Food giant Calbee announced that because of supply shortages linked to tensions in the Middle East — especially shortages of packaging materials and printing ink — some of its products would gradually switch from colorful packaging to black-and-white designs starting May 25.2026.
Potato chips, shrimp snacks, cereal… around 14 products are reportedly affected for now, and more companies may follow later.
The moment I read the news, I imagined something oddly surreal:
Rows of black-and-white snack bags lining convenience store shelves, as if the entire snack aisle had entered some kind of “post-apocalyptic minimalist mode.”
Honestly, snack food depends heavily on colorful packaging.
Bright yellows, reds, and oranges practically scream:
“Buy me!”
So if everything suddenly turns black and white…
It almost feels like the potato chips lose calories before you even open the bag.
Still, I have to admit:
Calbee handled the situation brilliantly from a marketing perspective.
What started as a frustrating supply-chain problem somehow transformed into a kind of “limited edition moment of history.”
And as someone who genuinely likes potato chips, I could already feel my collector instinct waking up.
I was seriously thinking:
“When the black-and-white versions finally launch, I should probably buy a couple just to keep.”
It feels strangely historical.
But then something even funnier happened.
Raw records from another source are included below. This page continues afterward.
Lemma base2prefix_reverse_ok base p size s (Q : Z → mem → Prop) :
  base ≠ 10 → 2 ≤ size → wf s → live s p 3 →
  (∀ s', writes s s' p (prefix_len base + 1) → (∀ i, 0 ≤ i < prefix_len base → s' !!! (p + i) = prefix_char base i) →
     Q (p + prefix_len base) s') →
  wpp (base2prefix_reverse p size base) s Q.
Proof.
  intros Hb Hsize Hs Hl HQ. unfold base2prefix_reverse. rewrite (proj2 (Z.ltb_ge size 2)) by done. cbn [wrw].
  assert (is_Some (s !! p)) as L0 by (apply Hl; lia). assert (is_Some (s !! (p + 1))) as L1 by (apply Hl; lia).
  assert (is_Some (s !! (p + 2))) as L2 by (apply Hl; lia).
  assert (∀ a b : Z, 0 ≤ a < 256 → 0 ≤ b < 256 → prefix_len base = 2 → prefix_char base 0 = a → prefix_char base 1 = b →
    wpp (wr p (a + 256 * b);; wr (p + 1) ((a + 256 * b) / 256);; mret tt) s
      (λ _ s', wpp (text ← mret (p + 2); wr text 0;; mret text) s' Q)) as H2.
  { intros a b Ha Hbb Hlen E0 E1. assert (u8 (a + 256 * b) = a) as Ea by (symmetry; apply (Z.mod_unique_pos _ _ b); lia).
    assert ((a + 256 * b) / 256 = b) as Eb by (symmetry; apply (Z.div_unique_pos _ _ _ a); lia).
    apply wpp_bind, wpp_wr; [done|]. rewrite Ea, Eb. apply wpp_bind, wpp_wr; [rewrite lookup_insert; case_decide; [by eexists|done]|].
    rewrite (u8_id b) by done. apply wpp_ret, wpp_bind, wpp_ret, wpp_bind, wpp_wr.
    { rewrite !lookup_insert_ne by lia. done. }
    apply wpp_ret. rewrite <-Hlen. apply HQ; rewrite Hlen.
    - apply writes_insert; [|lia|done|apply u8_byte]. apply writes_insert; [|lia|done|done].
      apply writes_insert; [by apply writes_refl|lia|done|done].
    - intros i Hi. destruct (Z.eq_dec i 0) as [->|].
      + by rewrite Z.add_0_r, !lookup_total_insert_ne, lookup_total_insert_eq by lia.
      + replace i with 1 by lia. by rewrite lookup_total_insert_ne, lookup_total_insert_eq by lia. }
  destruct (Z.eqb_spec base 2) as [->|]; [|destruct (Z.eqb_spec base 8) as [->|]; [|destruct (Z.eqb_spec base 10) as [|]; [done|destruct (Z.eqb_spec base 16) as [->|]]]].
  - apply wpp_bind, wpp_bind. eapply wpp_mono; [apply (H2 66 48); done|]. intros ? s' HH; exact HH.
  - apply wpp_bind, wpp_bind, wpp_wr; [done|]. apply wpp_ret, wpp_bind, wpp_wr; [rewrite lookup_insert_ne by lia; done|]. apply wpp_ret, HQ.
    + apply writes_insert; [|unfold prefix_len; simpl; lia|done|apply u8_byte]. apply writes_insert; [by apply writes_refl|unfold prefix_len; simpl; lia|done|apply u8_byte].
    + intros i Hi. unfold prefix_len in Hi. simpl in Hi. replace i with 0 by lia. by rewrite Z.add_0_r, lookup_total_insert_ne, lookup_total_insert_eq by lia.
  - apply wpp_bind, wpp_bind. eapply wpp_mono; [apply (H2 120 48); done|]. intros ? s' HH; exact HH.
  - assert (prefix_len base = 0) as Hlen.
    { unfold prefix_len. rewrite (proj2 (Z.eqb_neq base 2)), (proj2 (Z.eqb_neq base 16)), (proj2 (Z.eqb_neq base 8)) by done. done. }
    apply wpp_bind, wpp_ret, wpp_bind, wpp_wr; [done|]. apply wpp_ret.
    pose proof (HQ (<[p := u8 0]> s)) as HQ'. rewrite Hlen, Z.add_0_r in HQ'. apply HQ'; [|lia].
    apply writes_insert; [by apply writes_refl|lia|done|apply u8_byte].
Qed.

Lemma writes2_le s s' p n q m m' : writes2 s s' p n q m → m ≤ m' → writes2 s s' p n q m'.
Proof. intros [Ho Hd Hw] Hm. split; [|done|done]. intros a ??. apply Ho; lia. Qed.

Lemma digits_bits base V n m : 2 ≤ base → 0 ≤ m → V < 256 ^ m → base ^ n ≤ V → n < 8 * m.
Proof.
  intros Hb Hm HV Hn. destruct (Z.lt_ge_cases n (8 * m)) as [|Hge]; [done|].
  pose proof (Z.pow_le_mono_l 2 base n ltac:(lia)). pose proof (Z.pow_le_mono_r 2 (8 * m) n ltac:(lia) ltac:(lia)).
  rewrite Z.pow_mul_r in * by lia. change (2 ^ 8) with 256 in *. lia.
Qed.

Lemma memory_digits_ok buff base p size m s (Q : Z → mem → Prop) :
  2 ≤ base ≤ 16 → 0 < m → 8 * m ≤ size → wf s → live s buff m → live s p size → apart buff m p size →
  (∀ n s', digits base (val s buff m) n ∨ val s buff m = 0 ∧ n = 1 → n ≤ 8 * m → writes2 s s' buff m p n →
     (∀ i, 0 ≤ i < n → s' !!! (p + i) = digit_char (val s buff m / base ^ i mod base)) → Q (p + n) s') →
  wpp (memory_digits buff base p (p + size) m) s Q.
Proof.
  intros Hb Hm Hsize Hs Hlb Hlp Ha HQ. unfold memory_digits. apply wpp_bind. set (V := val s buff m) in *.
  pose proof (val_range s buff m Hs ltac:(lia)) as HV. fold V in HV.
  apply (wpp_while (λ k x s', ∃ mk, x = (p + k, mk) ∧ 0 ≤ mk ≤ m ∧ (k = 0 → mk = m) ∧ (k = 0 ∨ k = 1 ∨ base ^ (k - 1) ≤ V) ∧
    val s' buff mk = V / base ^ k ∧ (0 < k → 0 < mk → base ^ k ≤ V) ∧ writes2 s s' buff m p k ∧ k ≤ 8 * m ∧
    ∀ i, 0 ≤ i < k → s' !!! (p + i) = digit_char (V / base ^ i mod base)) (8 * m)); [| |unfold bytes_fuel; lia|lia].
  2:{ exists m. rewrite Z.add_0_r, Z.pow_0_r, Z.div_1_r. split_and!; [done|lia|lia|done|by left|done|lia|by apply writes2_refl|lia|lia]. }
  intros k x s1 Hk (mk & -> & Hmk & Hk0 & Hlow & EV & Hge & W & Hk8 & B). pose proof (writes2_wf _ _ _ _ _ _ W) as Hs1.
  pose proof (Z.pow_pos_nonneg base k ltac:(lia) Hk) as Hpk.
  destruct (Z.eqb_spec mk 0) as [->|Hmk0].
  - rewrite andb_false_r. apply wpp_ret. rewrite val_0 in EV by lia. symmetry in EV. apply Z.div_small_iff in EV; [|lia].
    assert (k ≠ 0) by (intros ->; specialize (Hk0 eq_refl); lia). apply HQ; [|done|done|done].
    destruct (Z.eq_dec V 0) as [->|HV0]; [right; split; [done|]|].
    { destruct Hlow as [|[|Hl]]; [lia|done|]. pose proof (Z.pow_pos_nonneg base (k - 1) ltac:(lia) ltac:(lia)). lia. }
    left. split; [lia| |lia]. destruct Hlow as [|[->|]]; [lia|rewrite Z.sub_diag, Z.pow_0_r; lia|done].
  - assert (k < 8 * m) as Hlt.
    { destruct (Z.eq_dec k 0); [lia|]. apply (digits_bits base V k m); [lia|lia|lia|apply Hge; lia]. }
    rewrite (proj2 (Z.ltb_lt _ _)) by lia. cbn [andb negb]. split; [done|].
    assert (u8 base = base) as Eb by (apply wrap_small; lia). rewrite Eb.
    apply wpp_bind, math_memory_div_single_ok; [done|lia|split; lia|lia|done|eapply writes2_live; [exact W|]; eapply live_le; [exact Hlb|lia..]|by right|].
    intros mk' s2 W2 V2 Sg. rewrite EV in *. pose proof (Z.mod_pos_bound (V / base ^ k) base ltac:(lia)) as Hd.
    destruct (digit_char_ok (V / base ^ k mod base) ltac:(lia)) as (E1 & _ & Hc & _).
    apply wpp_bind. eapply wpp_lift; [exact E1|].
    assert (is_Some (s !! (p + k))) as Hlk by (apply Hlp; lia).
    assert (writes2 s s2 buff m p (k + 1)) as W3.
    { eapply writes2_l; [eapply writes2_le; [exact W|lia]|]. eapply writes_le; [exact W2|lia..]. }
    apply wpp_bind, wpp_wr; [by apply (writes2_dom _ _ _ _ _ _ W3)|]. apply wpp_ret. exists mk'. cbn [default].
    set (c := digit_char (V / base ^ k mod base)) in *. pose proof (sig_range _ _ _ _ Sg) as Hmk'.
    assert (∀ j, j ≤ m → val (<[p + k:=u8 c]> s2) buff j = val s2 buff j) as Hval.
    { intros j Hj. apply val_ext. intros i Hi. rewrite lookup_total_insert_ne; [done|]. unfold apart in Ha. lia. }
    rewrite (sig_val _ _ _ _ Sg), div_pow_next in V2 by lia.
    split_and!; [apply (f_equal2 pair); [lia|done]|lia|lia|lia| |by rewrite Hval by lia| | |lia|].
    + right. destruct (Z.eq_dec k 0); [left; lia|]. right. replace (k + 1 - 1) with k by lia. apply Hge; lia.
    + intros _ Hpos. pose proof (sig_lower s2 buff mk mk' (writes_wf _ _ _ _ W2) Sg Hpos) as Hlo. rewrite V2 in Hlo.
      pose proof (pow_pos (mk' - 1) ltac:(lia)). pose proof (Z.pow_pos_nonneg base (k + 1) ltac:(lia) ltac:(lia)).
      destruct (Z.le_gt_cases (base ^ (k + 1)) V); [done|]. rewrite Z.div_small in Hlo by lia. lia.
    + split; [|intros a; rewrite (writes2_dom _ _ _ _ _ _ W3), lookup_insert; case_decide; [subst|done]|apply wf_insert, W2].
      * intros a ??. rewrite lookup_insert_ne by lia. by apply (writes2_out _ _ _ _ _ _ W3).
      * rewrite <-(writes2_dom _ _ _ _ _ _ W3). split; [by eexists|done].
    + intros i Hi. destruct (Z.eq_dec i k) as [->|].
      * rewrite lookup_total_insert_eq. apply u8_id. split; lia.
      * rewrite lookup_total_insert_ne by lia. rewrite (writes_total _ _ _ _ _ W2) by (unfold apart in Ha; lia). apply B. lia.
Qed.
May 25 was still days away.
Yet on the night of May 18, while casually walking through a supermarket in Tokyo, I suddenly spotted a black-and-white cereal package sitting quietly on the shelf.
Not from Calbee.
From Kellogg’s.
Right there beside the regular Calbee products.
I honestly froze for two seconds.
Calbee spent all this effort turning “black-and-white packaging” into a news topic…
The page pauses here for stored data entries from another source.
Definition cavan_sha_finish (c : cavan_sha_context) : cres (cavan_sha_context * list Z) :=
  let bits := u64 (Z.shiftl (count c) 3) in
  c ← cavan_sha_update c [0x80] 1;
  '(buff1, digest1) ←
    (if 64 - 8 <? remain c then
       b ← memset (buff c) (remain c) 0 (64 - remain c);
       let d := op_transform ops (digest c) b in
       b ← memset b 0 0 (remain c);
       mret (b, d)
     else
       b ← memset (buff c) (remain c) 0 (64 - remain c - 8);
       mret (b, digest c));
  let swap := negb (Z.land (flags c) SHA_FLAG_SWAP =? 0) in
  let bytes := le_bytes 8 bits in
  buff2 ← memcpy buff1 (64 - 8) (if swap then rev bytes else bytes) 0 8;
  let digest2 := op_transform ops digest1 buff2 in
  let words := take (Z.to_nat (Z.shiftr (digest_size c) 2)) digest2 in
  let out := if swap then concat (map (λ w, le_bytes 4 (SWAP32 w)) words)
             else take (Z.to_nat (digest_size c)) (concat (map (le_bytes 4) digest2)) in
  mret ({| count := count c; flags := flags c; digest := digest2; remain := remain c;
           digest_size := digest_size c; buff := buff2 |}, out).
End context.

Definition cavan_shasum (p : sha_pointers) (c : cavan_sha_context) (data : list Z) (size : Z) : cres (Z + cavan_sha_context * list Z) :=
  match cavan_sha_init p c with
  | inl ret => mret (inl ret)
  | inr (ops, c) =>
      c ← cavan_sha_update ops c data size;
      r ← cavan_sha_finish ops c;
      mret (inr r)
  end.

(** ** MD5 *)

Definition MD5_FUNC1 (B C D : Z) : Z := Z.lor (Z.land B C) (Z.land (not32 B) D).
Definition MD5_FUNC2 (B C D : Z) : Z := Z.lor (Z.land B D) (Z.land C (not32 D)).
Definition MD5_FUNC3 (B C D : Z) : Z := Z.lxor (Z.lxor B C) D.
Definition MD5_FUNC4 (B C D : Z) : Z := Z.lxor C (Z.lor B (not32 D)).
Definition MD5_TRANSFORM (F : Z → Z → Z → Z) (A B C D V S I : Z) : Z :=
  u32 (B + ROL (u32 (A + F B C D + V + I)) S).

(** The calls [MD5_TRANSFORM(.., buff[k], s, i, F)] of the four rounds.  Every
    call names the register it sets first and the others after it in the order
    A, B, C, D, so the next call's names are these turned by one. *)
Definition md5_round1 : list (Z * Z * Z) := [
  (0, 7, 0xD76AA478); (1, 12, 0xE8C7B756); (2, 17, 0x242070DB); (3, 22, 0xC1BDCEEE);
  (4, 7, 0xF57C0FAF); (5, 12, 0x4787C62A); (6, 17, 0xA8304613); (7, 22, 0xFD469501);
  (8, 7, 0x698098D8); (9, 12, 0x8B44F7AF); (10, 17, 0xFFFF5BB1); (11, 22, 0x895CD7BE);
  (12, 7, 0x6B901122); (13, 12, 0xFD987193); (14, 17, 0xA679438E); (15, 22, 0x49B40821)].
Definition md5_round2 : list (Z * Z * Z) := [
  (1, 5, 0xF61E2562); (6, 9, 0xC040B340); (11, 14, 0x265E5A51); (0, 20, 0xE9B6C7AA);
  (5, 5, 0xD62F105D); (10, 9, 0x2441453); (15, 14, 0xD8A1E681); (4, 20, 0xE7D3FBC8);
  (9, 5, 0x21E1CDE6); (14, 9, 0xC33707D6); (3, 14, 0xF4D50D87); (8, 20, 0x455A14ED);
  (13, 5, 0xA9E3E905); (2, 9, 0xFCEFA3F8); (7, 14, 0x676F02D9); (12, 20, 0x8D2A4C8A)].
Definition md5_round3 : list (Z * Z * Z) := [
  (5, 4, 0xFFFA3942); (8, 11, 0x8771F681); (11, 16, 0x6D9D6122); (14, 23, 0xFDE5380C);
  (1, 4, 0xA4BEEA44); (4, 11, 0x4BDECFA9); (7, 16, 0xF6BB4B60); (10, 23, 0xBEBFBC70);
  (13, 4, 0x289B7EC6); (0, 11, 0xEAA127FA); (3, 16, 0xD4EF3085); (6, 23, 0x4881D05);
  (9, 4, 0xD9D4D039); (12, 11, 0xE6DB99E5); (15, 16, 0x1FA27CF8); (2, 23, 0xC4AC5665)].
Definition md5_round4 : list (Z * Z * Z) := [
  (0, 6, 0xF4292244); (7, 10, 0x432AFF97); (14, 15, 0xAB9423A7); (5, 21, 0xFC93A039);
  (12, 6, 0x655B59C3); (3, 10, 0x8F0CCC92); (10, 15, 0xFFEFF47D); (1, 21, 0x85845DD1);
  (8, 6, 0x6FA87E4F); (15, 10, 0xFE2CE6E0); (6, 15, 0xA3014314); (13, 21, 0x4E0811A1);
  (4, 6, 0xF7537E82); (11, 10, 0xBD3AF235); (2, 15, 0x2AD7D2BB); (9, 21, 0xEB86D391)].

Definition md5_line (F : Z → Z → Z → Z) (buff : list Z) (regs : Z * Z * Z * Z) (line : Z * Z * Z) : Z * Z * Z * Z :=
  let '(A, B, C, D) := regs in
  let '(k, s, i) := line in
  (D, MD5_TRANSFORM F A B C D (buff_word buff k) s i, B, C).

Definition cavan_md5_init (digest : list Z) : Z * Z * list Z :=
  (0, MD5_DIGEST_SIZE,
   upd (upd (upd (upd digest 0 0x67452301) 1 0xEFCDAB89) 2 0x98BADCFE) 3 0x10325476).

Definition cavan_md5_transform (digest : list Z) (buff : list Z) : list Z :=
  let regs := (get digest 0, get digest 1, get digest 2, get digest 3) in
  let regs := foldl (md5_line MD5_FUNC1 buff) regs md5_round1 in
  let regs := foldl (md5_line MD5_FUNC2 buff) regs md5_round2 in
  let regs := foldl (md5_line MD5_FUNC3 buff) regs md5_round3 in
  let '(A, B, C, D) := foldl (md5_line MD5_FUNC4 buff) regs md5_round4 in
  let digest := upd digest 0 (u32 (get digest 0 + A)) in
  let digest := upd digest 1 (u32 (get digest 1 + B)) in
  let digest := upd digest 2 (u32 (get digest 2 + C)) in
  upd digest 3 (u32 (get digest 3 + D)).

Definition cavan_md5_init_context : sha_pointers := {| init := Some cavan_md5_init; transform := Some cavan_md5_transform |}.

(** ** SHA-1 *)

Definition SHA1_FUNC1_BASE (A E V : Z) : Z := u32 (ROL A 5 + V).
Definition SHA1_FUNC11 (A B C D E V : Z) : Z := SHA1_FUNC1_BASE A E (u32 (V + u32 (Z.lxor D (Z.land B (Z.lxor C D)) + 0x5A827999))).
Definition SHA1_FUNC12 (A B C D E V : Z) : Z := SHA1_FUNC1_BASE A E (u32 (V + u32 (Z.lxor (Z.lxor B C) D + 0x6ED9EBA1))).
Definition SHA1_FUNC13 (A B C D E V : Z) : Z := SHA1_FUNC1_BASE A E (u32 (V + u32 (Z.lor (Z.land B C) (Z.land D (Z.lor B C)) + 0x8F1BBCDC))).
Definition SHA1_FUNC14 (A B C D E V : Z) : Z := SHA1_FUNC1_BASE A E (u32 (V + u32 (Z.lxor (Z.lxor B C) D + 0xCA62C1D6))).
(** [SHA1_FUNC2F (A, B, C, D, E, V)], then the names of the next call. *)
Definition sha1_line (F : Z → Z → Z → Z → Z → Z → Z) (regs : Z * Z * Z * Z * Z) (V : Z) : Z * Z * Z * Z * Z :=
  let '(A, B, C, D, E) := regs in
  (u32 (E + F A B C D E V), A, ROR B 2, C, D).
Definition SHA1_TRANSFROM (F : Z → Z → Z → Z → Z → Z → Z) (W : list Z) (regs : Z * Z * Z * Z * Z) : Z * Z * Z * Z * Z :=
  foldl (sha1_line F) regs (take 20 W).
…and Kellogg’s somehow launched first.
That was unexpected.
It felt a bit like this:
Company A finishes a big presentation saying, “The future belongs to electric vehicles.”
Then Company B casually parks one outside your house the next morning.
The business world is funny sometimes.
While one company builds momentum, another quietly arrives first and captures consumer attention — and maybe consumer wallets too.
What’s even more interesting is how quickly public perception changed.
Originally, black-and-white packaging sounded like a symbol of shortage, crisis, or cost-cutting.
But after all the media coverage, it suddenly started feeling more like:
- a limited edition
- a collector’s item
- a weird little piece of history
And honestly?
If I didn’t already have an unopened box of Kellogg’s cereal at home, I probably would’ve bought it immediately.